The first time I had romanesca was during my first trip to China more than five years ago. If you have not had it before it has a similar consistency to cauliflower and tastes a lot like broccoli. Upon returning from my trip I looked everywhere for it. I not only loved the flavor but also loved how it looked. I mean how cool does this vegetable look? The color, the intricate detail of the florets. Seriously, so beautiful! A lot of time went by before I finally found it at my local Whole Foods but when I did I could hardly contain my excitement. Romanesca has a short growing season and is typically available during the month of March but you may find it at other times. If you can’t find romanesca in your local store I recommend substituting either cauliflower or broccoli for this recipe. If you do find romanesca jump for joy and serve it at your next dinner party. You will certainly impress your friends. Like all cruciferous vegetables Romanesca is high in carotenoids lutein, zeaxanthin and beta-carotene, as well as other anti-oxidants.
I think you are going to love this Romanesca With Roasted Lemon + Garlic recipe! It makes the perfect summer dish alongside your favorite paleo or vegan protein. Enjoy!
- 1 head of romanesca
- 2 Tbsp olive oil or ghee if you eat dairy + a slight more to brush on garlic and lemons
- 1 head garlic
- ¼ tsp sea salt
- 1 lemon
- 2 Tbsp filtered water
- Roast garlic head by removing peeling and cutting off about ¼ inch off the top to reveal garlic cloves.
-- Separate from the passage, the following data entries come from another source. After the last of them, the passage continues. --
Lemma send_frame_complete handle answers t payload corr :
  socket_valid handle = true → Z.of_nat (length payload) <= kMaxFramePayload →
  send_fair (kFrameHeaderBytes + length payload) answers →
  send_frame handle answers t payload corr = Some (Ok tt, frame_bytes t payload corr).
Proof.
  intros Hs Hlen Hf. unfold send_frame, send_all. rewrite (proj2 (Z.ltb_ge _ _) Hlen), Hs.
  apply send_loop_complete. by rewrite frame_bytes_length.
Qed.

(** ** Substituted bytes *)

(** Where the changed byte of a concatenation lies. *)
Lemma substitution_split {A} (pre post x y : list A) b b' :
  x ++ y = pre ++ b :: post →
  (∃ p2, x = pre ++ b :: p2 ∧ pre ++ b' :: post = (pre ++ b' :: p2) ++ y) ∨
  (∃ p1, pre = x ++ p1 ∧ y = p1 ++ b :: post ∧ pre ++ b' :: post = x ++ p1 ++ b' :: post).
Proof.
  intros Heq. destruct (decide (length x ≤ length pre)%nat) as [Hle|Hgt].
  - right. exists (drop (length x) pre).
    assert (Hpre : pre = x ++ drop (length x) pre).
    { apply (f_equal (take (length x))) in Heq. rewrite take_app_length, take_app_le in Heq by done.
      by rewrite Heq at 1; rewrite take_drop. }
    split_and!; [done| |by rewrite app_assoc, <- Hpre].
    rewrite Hpre, <- app_assoc in Heq at 1. by apply app_inv_head in Heq.
  - left. exists (take (length x - S (length pre)) post).
    apply (f_equal (fun l => (take (length x) l, drop (length x) l))) in Heq.
    rewrite take_app_length, drop_app_length in Heq. injection Heq as Hx Hy.
    assert (Hl : length x = (length pre + S (length x - S (length pre)))%nat) by lia.
    rewrite Hl in Hx, Hy. rewrite take_app_add in Hx. rewrite drop_app_add in Hy. simpl in Hx, Hy.
    split; [done|]. by rewrite Hy, <- app_assoc; simpl; rewrite take_drop.
Qed.

Lemma verdict_accepts h p :
  verdict h p = Ok_ → crc32 (header_body h ++ p) = checksum h.
Proof.
  unfold verdict. repeat case_match; try done. intros _. rewrite <- frame_crc_body.
  by apply neqb_false.
Qed.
- Brush garlic head lightly with olive oil and wrap in foil.
- Bake at 400 degrees for around 40 min.
- While garlic is roasting wash lemon well as you will consume the skin. Slice and lay out on a parchment line baking sheet. Optional: To remove bitterness from lemon you can drop slices in a pot of boiling water for 1-2 minutes prior to roasting. But I personally love the slight bitterness of a roasted lemon. You decide!
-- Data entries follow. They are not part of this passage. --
(* ===== verification/Node.v ===== *)
(** * The coordinator process ([nmc_coordinator.cpp])

    One thread per connection around the shared [Coordinator] and the [Node]
    that routes completions back to waiting clients.  A thread is its program
    counter; every transition is one critical section (under the coordinator's
    lock or the node's lock), one socket call or one wait, so that executions
    are the interleavings the locks allow.  A save copies the state under the
    coordinator's lock and then works on the file with no lock held, one call at
    a time, so saves of two threads can overlap.  A dispatch registers a promise
    in [pending]; [futures] holds the promises that have been set (a promise
    taken out of [pending] is set by the same thread, and nothing but the waiting
    client can tell the two apart, so they are one step). *)

From S2P Require Import Prelude Enums Ids Model Codec Protocol State Coordinator.
From S2P Require Import Behaviour Machine Worker Safety Persistence StateCodec Recovery.

(** ** State *)

(** Where a connection's thread is. *)
Inductive Pc :=
| Serving                                                        (* in [recv_frame] *)
| Joining                                                        (* HELLO: session bound *)
| Saving (d : DispatchId) (reply : ClientReplyMsg)               (* RESULT: committed *)
| Storing (d : DispatchId) (reply : ClientReplyMsg) (copy : RuntimeState)  (* [save]: copied *)
| Writing (d : DispatchId) (reply : ClientReplyMsg) (bytes : list Z)       (* temporary open *)
| Replacing (d : DispatchId) (reply : ClientReplyMsg)            (* temporary written, closed *)
| Discarding (d : DispatchId) (reply : ClientReplyMsg)           (* save failed *)
| Resolving (d : DispatchId) (reply : ClientReplyMsg)            (* RESULT: applied *)
| Fetching (k : ExecutionPlanId) (corr : Z)                      (* GET_RESULT: there is one *)
| Reserving (k : ExecutionPlanId) (d : DispatchId) (a : AttemptId) (corr : Z)
| Preparing (k : ExecutionPlanId) (d : DispatchId) (a : AttemptId) (corr : Z)
| Looking (k : ExecutionPlanId) (d : DispatchId) (dm : DispatchMsg) (corr : Z)
| Confirming (k : ExecutionPlanId) (d : DispatchId) (dm : DispatchMsg) (sock : Z) (corr : Z)
| Registering (k : ExecutionPlanId) (d : DispatchId) (dm : DispatchMsg) (sock : Z) (corr : Z)
| Sending (k : ExecutionPlanId) (d : DispatchId) (dm : DispatchMsg) (sock : Z) (corr : Z)
| Unsent (k : ExecutionPlanId) (d : DispatchId) (corr : Z)       (* send failed *)
| Retracting (k : ExecutionPlanId) (d : DispatchId) (corr : Z)   (* promise set, plan not cancelled *)
| Waiting (k : ExecutionPlanId) (d : DispatchId) (corr : Z)      (* in [fut.get()] *)
| Cancelling (k : ExecutionPlanId) (reply : ClientReplyMsg) (corr : Z)
| Leaving | Departing | Closing | Closed.                        (* after the frame loop *)

Record Thread := { t_boot : WorkerBootId; t_worker : bool; t_pc : Pc }.
Definition at_pc (pc : Pc) (th : Thread) : Thread :=
  {| t_boot := t_boot th; t_worker := t_worker th; t_pc := pc |}.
- Lightly brush lemons with olive oil.
- Roast at 400 for 10-15 min. Flip half way through. Once they start to brown they will cook quickly so keep your eye on them.
- In a skillet add 2 Tbsp olive oil, chopped romanesca and sea salt. Cook on medium high heat for 5 min. Add 2 Tbsp filtered water and cover with a lid. This will allow the romanesca to steam slightly. Keep the lid on for 5 min.
- After 5 min remove the lid and continue to cook romanesca stirring often until slightly browned. Around 15 min.
- Once garlic and lemon are roasted remove from the oven.
- Remove garlic cloves from head and add to the romanesca. Toss well then put in a serving dish. Place roasted lemon slices on top and serve.